Em Outubro, numa nova exortação apostólica, chamada Laudate Deum (Louvado seja Deus), o Papa Francisco alertou-nos para que não estamos a fazer o suficiente para lutar contra as alterações climáticas. Desmontou os argumentos dos negacionistas e destacou a inércia dos políticos, quando “este mundo que nos acolhe está a esboroar-se e talvez a aproximar-se de um ponto de ruptura”.

As alterações climáticas, sublinhou o Papa Francisco, são “um problema social global que está intimamente ligado à dignidade da vida humana”. Os seus efeitos “recaem sobre as pessoas mais vulneráveis, tanto ao nível nacional como mundial”, recorda, e o nosso cuidado pelo outro e o nosso cuidado com a terra estão intimamente ligados.

“Por muito que se tente negá-los, escondê-los, dissimulá-los ou relativizá-los, os sinais da mudança climática impõem-se-nos de forma cada vez mais evidente”, sublinha o Papa. Embora nem todas as catástrofes naturais se possam atribuir às alterações do clima, “nos últimos anos, temos assistido a fenómenos extremos, a períodos frequentes de calor anormal, seca e outros gemidos da terra que são apenas algumas expressões palpáveis duma doença silenciosa que nos afecta a todos”, dizia o Sumo Pontífice.

“É impossível esconder a coincidência destes fenómenos climáticos globais com o crescimento acelerado das emissões de gases com efeito de estufa, sobretudo a partir de meados do século XX. A esmagadora maioria dos estudiosos do clima defende esta correlação, sendo mínima a percentagem daqueles que tentam negar esta evidência”, diz o Papa nesta lição resumida sobre os factores por trás das alterações climáticas.

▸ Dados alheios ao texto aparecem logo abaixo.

(* ===== verification/CalcFinal.v ===== *)
(** * CalcFinal.v: [src/server/scripts/generate_calculus_final_images.py]

    The calculus diagrams of quiz 281 in their final version: a number
    line for |x - 2| < 3, a parabola with its vertex, a piecewise
    function with open and closed endpoints, x^3, a removable
    discontinuity, one-sided limits, a horizontal asymptote, a tangent
    line, critical points of x^3 - 3x and the box made from a square
    sheet.  The helper [save_plot] of this script draws the grid and the
    coordinate axes before saving; [q1_inequality] saves by itself. *)

From Stdlib Require Import QArith Qreals Reals Psatz String.
From stdpp Require Import base gmap strings list.
From S2P Require Import Spec2Rocq Numpy Pyplot.
Import Numpy Pyplot.

Module CalcFinal.

Local Open Scope Q_scope.

(** ** Module-level code *)

Definition OUTPUT_DIR : string := "imagenes temporales preguntas".

(** [if not os.path.exists(OUTPUT_DIR): os.makedirs(OUTPUT_DIR)] *)
Definition module_init (s : St) : PyErr + St := ensure_dir OUTPUT_DIR s.

Definition save_plot (filename : string) : list Call :=
  [CPlt (Grid true);
   CPlt (Axhline (Cst 0) Solid None);
   CPlt (Axvline (Cst 0) Solid None);
   CSavefig OUTPUT_DIR filename (Some 100);
   CClose].

Definition lbl (l : string) : PlotKw := mkKw None None None None None false (Some l).

(** A hollow marker: [markerfacecolor='white'] or the format ['wo'] with
    an edge color. *)
Definition open_marker : PlotKw :=
  mkKw None (Some Circle) None (Some "white") (Some "blue") false None.
Definition edge (c : string) : PlotKw := mkKw None None None None (Some c) false None.

(** ** The diagram functions *)

(** The number line of an inequality, shared setup of [ax]. *)
Definition number_line_axes (lo hi : Q) : list Call :=
  [CAx (SetXlim lo hi);
   CAx (SetYlim (-1) 1);
   CAx (SpineVisible "left" false);
   CAx (SpineVisible "right" false);
   CAx (SpineVisible "top" false);
   CAx (YaxisVisible false);
   CAx (SpinePosition "bottom" "center")].

Definition q1_inequality : list Call :=
  [CSubplots (8, 2)]
  ++ number_line_axes (-5) 10 ++
  [CAx (Plot [Cst (-1); Cst 5] [Cst 0; Cst 0] "" (mkKw (Some "blue") None None None None false None));
   CAx (Plot [Cst (-1)] [Cst 0] "" open_marker);
   CAx (Plot [Cst 5] [Cst 0] "" open_marker);
   CAx (SetXticks (np_arange (-5) 11 1));
   CPlt (SetTitle "|x - 2| < 3");
   CSavefig OUTPUT_DIR "C21_P281_Q1_Inecuacion.png" None;
   CClose].

Definition q3_x : list Q := np_linspace 0 4 100.
Definition q3_f : Expr := Add (Sub (Pow X 2) (Mul (Cst 4) X)) (Cst 3).

Definition q3_parabola : list Call :=
  [CFigure (6, 6);
   CPlt (Plot (arr q3_x) (np_apply q3_f (arr q3_x)) "" (lbl "y = x^2 - 4x + 3"));
   CPlt (Plot [Cst 2] [Cst (-1)] "ro" kw0);
   CPlt (Text (Cst 2.1) (Cst (-1)) "V(2, -1)");
   CPlt Legend]
  ++ save_plot "C21_P281_Q3_Parabola.png".

Definition q5_x1 : list Q := np_linspace (-2) 0 50.
Definition q5_f1 : Expr := Add X (Cst 1).
Definition q5_x2 : list Q := np_linspace 0 2 50.
Definition q5_f2 : Expr := Pow X 2.

Definition q5_piecewise : list Call :=
  [CFigure (6, 6);
   CPlt (Plot (arr q5_x1) (np_apply q5_f1 (arr q5_x1)) "b" (lbl "x+1 (x<0)"));
   CPlt (Plot [Cst 0] [Cst 1] "wo" (edge "b"));
   CPlt (Plot (arr q5_x2) (np_apply q5_f2 (arr q5_x2)) "g" (lbl "x^2 (x>=0)"));
   CPlt (Plot [Cst 0] [Cst 0] "go" kw0);
   CPlt Legend]
  ++ save_plot "C21_P281_Q5_Trozos.png".

Definition q6_x : list Q := np_linspace (-2) 2 100.
Definition q6_f : Expr := Pow X 3.

Definition q6_injective : list Call :=
  [CFigure (6, 6);
   CPlt (Plot (arr q6_x) (np_apply q6_f (arr q6_x)) "" (lbl "f(x) = x^3"));
   CPlt (SetTitle "Función Inyectiva");
   CPlt Legend]
  ++ save_plot "C21_P281_Q6_Inyectiva.png".

Definition q9_x : list Q := np_linspace 0 4 100.
Definition q9_f : Expr := Add X (Cst 2).

(** The function named in the title, [(x^2-4)/(x-2)]. *)
Definition q9_title_f : Expr := Div (Sub (Pow X 2) (Cst 4)) (Sub X (Cst 2)).

Definition q9_limit : list Call :=
  [CFigure (6, 6);
   CPlt (Plot (arr q9_x) (np_apply q9_f (arr q9_x)) "" kw0);
   CPlt (Plot [Cst 2] [Cst 4] "wo" (edge "b"));
   CPlt (SetTitle "f(x) = (x^2-4)/(x-2)")]
  ++ save_plot "C21_P281_Q9_Limite.png".

Definition q10_x1 : list Q := np_linspace (-1) 1 50.
Definition q10_f1 : Expr := Sub (Mul (Cst 3) X) (Cst 1).
Definition q10_x2 : list Q := np_linspace 1 3 50.
Definition q10_f2 : Expr := Add X (Cst 4).

Definition q10_lateral : list Call :=
  [CFigure (6, 6);
   CPlt (Plot (arr q10_x1) (np_apply q10_f1 (arr q10_x1)) "b" (lbl "3x-1 (x<=1)"));
   CPlt (Plot [Cst 1] [Cst 2] "bo" kw0);
   CPlt (Plot (arr q10_x2) (np_apply q10_f2 (arr q10_x2)) "g" (lbl "x+4 (x>1)"));
   CPlt (Plot [Cst 1] [Cst 5] "wo" (edge "g"));
   CPlt Legend]
  ++ save_plot "C21_P281_Q10_LimLateral.png".

Definition q12_x : list Q := np_linspace (-5) 5 200.
Definition q12_f : Expr :=
  Div (Sub (Mul (Cst 3) (Pow X 2)) (Mul (Cst 2) X)) (Add (Mul (Cst 2) (Pow X 2)) (Cst 1)).

Definition q12_asymptote : list Call :=
  [CFigure (6, 6);
   CPlt (Plot (arr q12_x) (np_apply q12_f (arr q12_x)) "" kw0);
   CPlt (Axhline (Cst 1.5) Dashed (Some "y = 3/2"));
   CPlt Legend]
  ++ save_plot "C21_P281_Q12_Asintota.png".

Definition q15_x : list Q := np_linspace 0 4 100.
Definition q15_f : Expr := Pow X 2.
Definition q15_tx : list Q := np_linspace 1 3 100.
Definition q15_t : Expr := Sub (Mul (Cst 4) X) (Cst 4).

Definition q15_derivative_concept : list Call :=
  [CFigure (6, 6);
   CPlt (Plot (arr q15_x) (np_apply q15_f (arr q15_x)) "" (lbl "f(x)"));
   CPlt (Plot (arr q15_tx) (np_apply q15_t (arr q15_tx)) "r--" (lbl "Tangente"));
   CPlt (SetTitle "Derivada = Pendiente Tangente");
   CPlt Legend]
  ++ save_plot "C21_P281_Q15_DerivadaConcepto.png".

Definition q20_x : list Q := np_linspace (-2) 2 100.
Definition q20_f : Expr := Sub (Pow X 3) (Mul (Cst 3) X).

Definition q20_critical_points : list Call :=
  [CFigure (6, 6);
   CPlt (Plot (arr q20_x) (np_apply q20_f (arr q20_x)) "" kw0);
   CPlt (Plot [Cst (-1); Cst 1] [Cst 2; Cst (-2)] "ro" kw0);
   CPlt (Text (Cst (-1.2)) (Cst 2.2) "Max (-1, 2)");
   CPlt (Text (Cst 0.8) (Cst (-2.5)) "Min (1, -2)");
   CPlt (SetTitle "f(x) = x^3 - 3x")]
  ++ save_plot "C21_P281_Q20_PuntosCriticos.png".

Definition q22_box : list Call :=
  [CFigure (6, 6);
   CPlt (Plot (arr [0; 10; 10; 0; 0]) (arr [0; 0; 10; 10; 0]) "k" kw0);
   CPlt (Plot (arr [0; 1; 1; 0]) (arr [0; 0; 1; 1]) "r--" kw0);
   CPlt (Plot (arr [9; 10; 10; 9]) (arr [0; 0; 1; 1]) "r--" kw0);
   CPlt (Plot (arr [9; 10; 10; 9]) (arr [9; 9; 10; 10]) "r--" kw0);
   CPlt (Plot (arr [0; 1; 1; 0]) (arr [9; 9; 10; 10]) "r--" kw0);
   CPlt (Text (Cst 0.2) (Cst 0.2) "x");
   CPlt (Text (Cst 5) (Cst (-1)) "30 cm");
   CPlt (AxisMode "off");
   CPlt (SetTitle "Caja: V(x) = x(30-2x)^2")]
  ++ save_plot "C21_P281_Q22_Caja.png".

(** ** The [__main__] block *)

Definition main : list (list Call) :=
  [q1_inequality; q3_parabola; q5_piecewise; q6_injective; q9_limit; q10_lateral;
   q12_asymptote; q15_derivative_concept; q20_critical_points; q22_box].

Especificamente sobre a COP28 que se realiza nos Emirados Árabes Unidos, Francisco constatava que este país é um grande exportador de combustíveis fósseis, salvaguardando que também tem investido muito nas energias renováveis. Ficou o apelo a que isso não seja motivo para desistir deste palco de negociações sobre o clima. “Adoptar uma atitude renunciante a respeito da COP28 seria autolesivo, porque significaria expor toda a Humanidade, especialmente os mais pobres, aos piores impactos da mudança climática”, avisou.

“Esta conferência pode ser um ponto de viragem, comprovando que era sério e útil tudo o que se realizou desde 1992 [data da Convenção-Quadro das Nações Unidas sobre as Alterações Climáticas]; caso contrário, será uma grande desilusão e colocará em risco tudo o que se pôde alcançar de bom até aqui”, frisava o Papa.